> [PROBLEM REQUIREMENTS]: The answer must be one number: how many lines in the records below contain the string "ColumnBufferTypeBoolean".

─── PROVIDED DATA ───

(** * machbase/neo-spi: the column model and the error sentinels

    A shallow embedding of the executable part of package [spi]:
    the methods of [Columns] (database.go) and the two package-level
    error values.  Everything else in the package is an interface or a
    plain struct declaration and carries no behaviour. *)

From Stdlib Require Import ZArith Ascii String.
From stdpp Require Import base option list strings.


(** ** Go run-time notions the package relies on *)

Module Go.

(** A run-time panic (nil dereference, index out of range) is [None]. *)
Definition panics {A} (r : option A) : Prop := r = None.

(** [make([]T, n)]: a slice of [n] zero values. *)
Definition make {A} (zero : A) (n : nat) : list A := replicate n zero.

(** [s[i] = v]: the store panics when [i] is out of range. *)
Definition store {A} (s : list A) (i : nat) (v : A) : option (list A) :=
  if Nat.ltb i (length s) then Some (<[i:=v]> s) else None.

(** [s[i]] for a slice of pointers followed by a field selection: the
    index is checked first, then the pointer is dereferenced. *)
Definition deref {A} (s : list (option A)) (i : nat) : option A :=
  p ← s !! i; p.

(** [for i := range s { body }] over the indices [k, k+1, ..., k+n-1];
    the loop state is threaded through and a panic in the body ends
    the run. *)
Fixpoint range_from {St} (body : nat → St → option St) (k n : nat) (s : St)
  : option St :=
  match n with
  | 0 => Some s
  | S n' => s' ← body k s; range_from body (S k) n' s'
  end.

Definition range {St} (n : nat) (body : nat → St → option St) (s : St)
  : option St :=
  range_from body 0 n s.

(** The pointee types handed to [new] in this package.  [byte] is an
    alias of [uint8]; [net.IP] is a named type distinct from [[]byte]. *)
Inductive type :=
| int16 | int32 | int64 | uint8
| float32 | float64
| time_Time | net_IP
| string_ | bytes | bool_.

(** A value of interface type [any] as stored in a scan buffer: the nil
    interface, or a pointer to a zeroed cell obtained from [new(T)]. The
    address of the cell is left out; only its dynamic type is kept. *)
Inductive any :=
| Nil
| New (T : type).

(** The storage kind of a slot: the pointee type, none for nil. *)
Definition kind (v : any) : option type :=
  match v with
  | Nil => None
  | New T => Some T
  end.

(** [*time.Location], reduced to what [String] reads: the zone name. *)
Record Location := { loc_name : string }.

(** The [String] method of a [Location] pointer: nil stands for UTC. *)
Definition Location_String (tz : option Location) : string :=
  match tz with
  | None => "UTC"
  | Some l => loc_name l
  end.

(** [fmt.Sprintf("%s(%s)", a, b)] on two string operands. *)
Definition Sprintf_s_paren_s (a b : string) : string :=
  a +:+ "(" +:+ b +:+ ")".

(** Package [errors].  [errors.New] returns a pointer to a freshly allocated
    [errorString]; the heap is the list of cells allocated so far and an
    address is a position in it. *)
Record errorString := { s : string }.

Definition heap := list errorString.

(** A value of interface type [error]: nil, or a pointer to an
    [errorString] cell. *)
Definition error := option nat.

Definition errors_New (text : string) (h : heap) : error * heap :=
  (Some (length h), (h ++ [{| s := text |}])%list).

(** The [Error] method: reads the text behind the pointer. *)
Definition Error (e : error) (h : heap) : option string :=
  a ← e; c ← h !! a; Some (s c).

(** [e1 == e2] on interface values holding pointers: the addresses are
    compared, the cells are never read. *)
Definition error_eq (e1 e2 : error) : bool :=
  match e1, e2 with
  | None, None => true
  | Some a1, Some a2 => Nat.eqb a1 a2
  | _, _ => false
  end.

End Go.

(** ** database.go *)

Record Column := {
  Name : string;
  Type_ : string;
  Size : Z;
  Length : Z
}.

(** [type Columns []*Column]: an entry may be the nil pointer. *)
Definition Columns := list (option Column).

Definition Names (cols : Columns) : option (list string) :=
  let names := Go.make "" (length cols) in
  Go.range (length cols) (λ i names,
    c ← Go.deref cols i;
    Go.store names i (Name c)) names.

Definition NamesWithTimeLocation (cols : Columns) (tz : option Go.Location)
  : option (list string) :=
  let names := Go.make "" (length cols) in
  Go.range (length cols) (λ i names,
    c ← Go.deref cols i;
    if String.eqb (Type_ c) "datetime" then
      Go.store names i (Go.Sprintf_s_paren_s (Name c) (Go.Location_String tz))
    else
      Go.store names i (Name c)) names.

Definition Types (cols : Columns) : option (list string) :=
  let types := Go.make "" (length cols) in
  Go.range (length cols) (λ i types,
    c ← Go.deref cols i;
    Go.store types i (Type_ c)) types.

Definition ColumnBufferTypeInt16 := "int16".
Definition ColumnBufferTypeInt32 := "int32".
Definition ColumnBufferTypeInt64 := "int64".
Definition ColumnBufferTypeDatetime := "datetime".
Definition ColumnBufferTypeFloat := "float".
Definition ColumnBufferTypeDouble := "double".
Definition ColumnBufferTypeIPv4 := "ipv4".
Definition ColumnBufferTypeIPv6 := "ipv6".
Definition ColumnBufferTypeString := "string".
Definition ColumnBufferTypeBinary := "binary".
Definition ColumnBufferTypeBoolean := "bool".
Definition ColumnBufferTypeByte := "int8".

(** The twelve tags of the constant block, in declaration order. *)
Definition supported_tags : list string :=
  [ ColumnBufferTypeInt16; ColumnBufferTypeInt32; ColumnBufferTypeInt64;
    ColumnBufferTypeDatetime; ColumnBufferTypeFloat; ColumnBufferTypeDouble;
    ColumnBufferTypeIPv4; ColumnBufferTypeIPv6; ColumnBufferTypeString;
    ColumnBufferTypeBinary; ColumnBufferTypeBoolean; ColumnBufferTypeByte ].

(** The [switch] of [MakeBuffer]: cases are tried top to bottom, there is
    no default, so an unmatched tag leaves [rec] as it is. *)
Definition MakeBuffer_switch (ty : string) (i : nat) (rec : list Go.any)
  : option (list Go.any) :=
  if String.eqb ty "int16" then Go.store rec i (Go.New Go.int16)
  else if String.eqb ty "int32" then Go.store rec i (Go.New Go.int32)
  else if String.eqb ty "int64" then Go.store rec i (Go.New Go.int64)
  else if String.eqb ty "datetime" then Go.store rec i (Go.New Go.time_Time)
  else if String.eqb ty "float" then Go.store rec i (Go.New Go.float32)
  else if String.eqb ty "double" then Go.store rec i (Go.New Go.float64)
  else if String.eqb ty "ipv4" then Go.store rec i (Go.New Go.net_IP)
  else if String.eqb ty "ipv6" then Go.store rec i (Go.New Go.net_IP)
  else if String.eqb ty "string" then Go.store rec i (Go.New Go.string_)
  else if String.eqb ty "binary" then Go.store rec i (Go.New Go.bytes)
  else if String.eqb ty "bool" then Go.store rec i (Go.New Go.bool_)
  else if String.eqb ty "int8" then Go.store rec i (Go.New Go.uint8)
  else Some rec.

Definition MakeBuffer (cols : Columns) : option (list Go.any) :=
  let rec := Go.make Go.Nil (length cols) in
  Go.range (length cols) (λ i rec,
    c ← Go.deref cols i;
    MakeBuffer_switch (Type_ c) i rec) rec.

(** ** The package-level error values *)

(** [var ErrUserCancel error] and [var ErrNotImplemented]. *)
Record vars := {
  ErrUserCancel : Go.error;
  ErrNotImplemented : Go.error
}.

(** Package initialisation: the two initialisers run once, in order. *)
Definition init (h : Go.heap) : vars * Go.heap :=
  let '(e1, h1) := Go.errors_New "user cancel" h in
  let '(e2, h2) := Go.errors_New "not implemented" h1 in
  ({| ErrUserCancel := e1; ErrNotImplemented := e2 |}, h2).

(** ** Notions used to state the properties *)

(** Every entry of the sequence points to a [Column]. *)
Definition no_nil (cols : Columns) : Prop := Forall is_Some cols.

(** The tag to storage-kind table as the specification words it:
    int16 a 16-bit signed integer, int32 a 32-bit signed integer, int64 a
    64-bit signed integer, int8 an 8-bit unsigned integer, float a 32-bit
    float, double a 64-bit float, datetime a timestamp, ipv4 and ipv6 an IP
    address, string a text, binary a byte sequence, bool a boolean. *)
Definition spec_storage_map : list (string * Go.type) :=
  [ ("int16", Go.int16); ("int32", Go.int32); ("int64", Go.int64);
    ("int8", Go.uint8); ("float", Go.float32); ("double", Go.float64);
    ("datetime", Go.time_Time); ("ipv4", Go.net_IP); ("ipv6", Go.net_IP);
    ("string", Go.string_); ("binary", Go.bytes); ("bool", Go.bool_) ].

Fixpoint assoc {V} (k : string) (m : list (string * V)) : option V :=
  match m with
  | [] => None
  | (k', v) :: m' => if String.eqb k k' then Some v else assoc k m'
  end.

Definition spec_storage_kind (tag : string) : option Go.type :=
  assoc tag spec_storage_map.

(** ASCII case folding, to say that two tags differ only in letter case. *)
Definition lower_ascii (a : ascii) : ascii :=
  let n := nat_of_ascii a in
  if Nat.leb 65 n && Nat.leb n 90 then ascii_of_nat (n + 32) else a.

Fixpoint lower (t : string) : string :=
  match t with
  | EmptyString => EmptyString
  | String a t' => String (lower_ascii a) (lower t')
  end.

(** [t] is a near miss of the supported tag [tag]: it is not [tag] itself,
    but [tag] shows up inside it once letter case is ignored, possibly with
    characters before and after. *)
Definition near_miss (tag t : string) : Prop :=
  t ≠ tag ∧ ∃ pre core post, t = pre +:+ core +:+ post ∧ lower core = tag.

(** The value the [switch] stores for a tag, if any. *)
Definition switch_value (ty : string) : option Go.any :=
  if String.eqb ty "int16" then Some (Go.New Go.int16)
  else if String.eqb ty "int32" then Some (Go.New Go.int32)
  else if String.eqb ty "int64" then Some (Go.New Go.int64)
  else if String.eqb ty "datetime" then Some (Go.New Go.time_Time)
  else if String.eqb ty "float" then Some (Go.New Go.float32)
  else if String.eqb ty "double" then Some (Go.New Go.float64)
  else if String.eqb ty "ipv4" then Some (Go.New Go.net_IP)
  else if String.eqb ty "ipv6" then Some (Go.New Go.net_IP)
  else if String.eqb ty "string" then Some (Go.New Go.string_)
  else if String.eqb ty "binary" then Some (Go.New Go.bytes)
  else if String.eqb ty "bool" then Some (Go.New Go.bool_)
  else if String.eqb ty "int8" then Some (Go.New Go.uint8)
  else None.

───

> [OUTPUT]: 2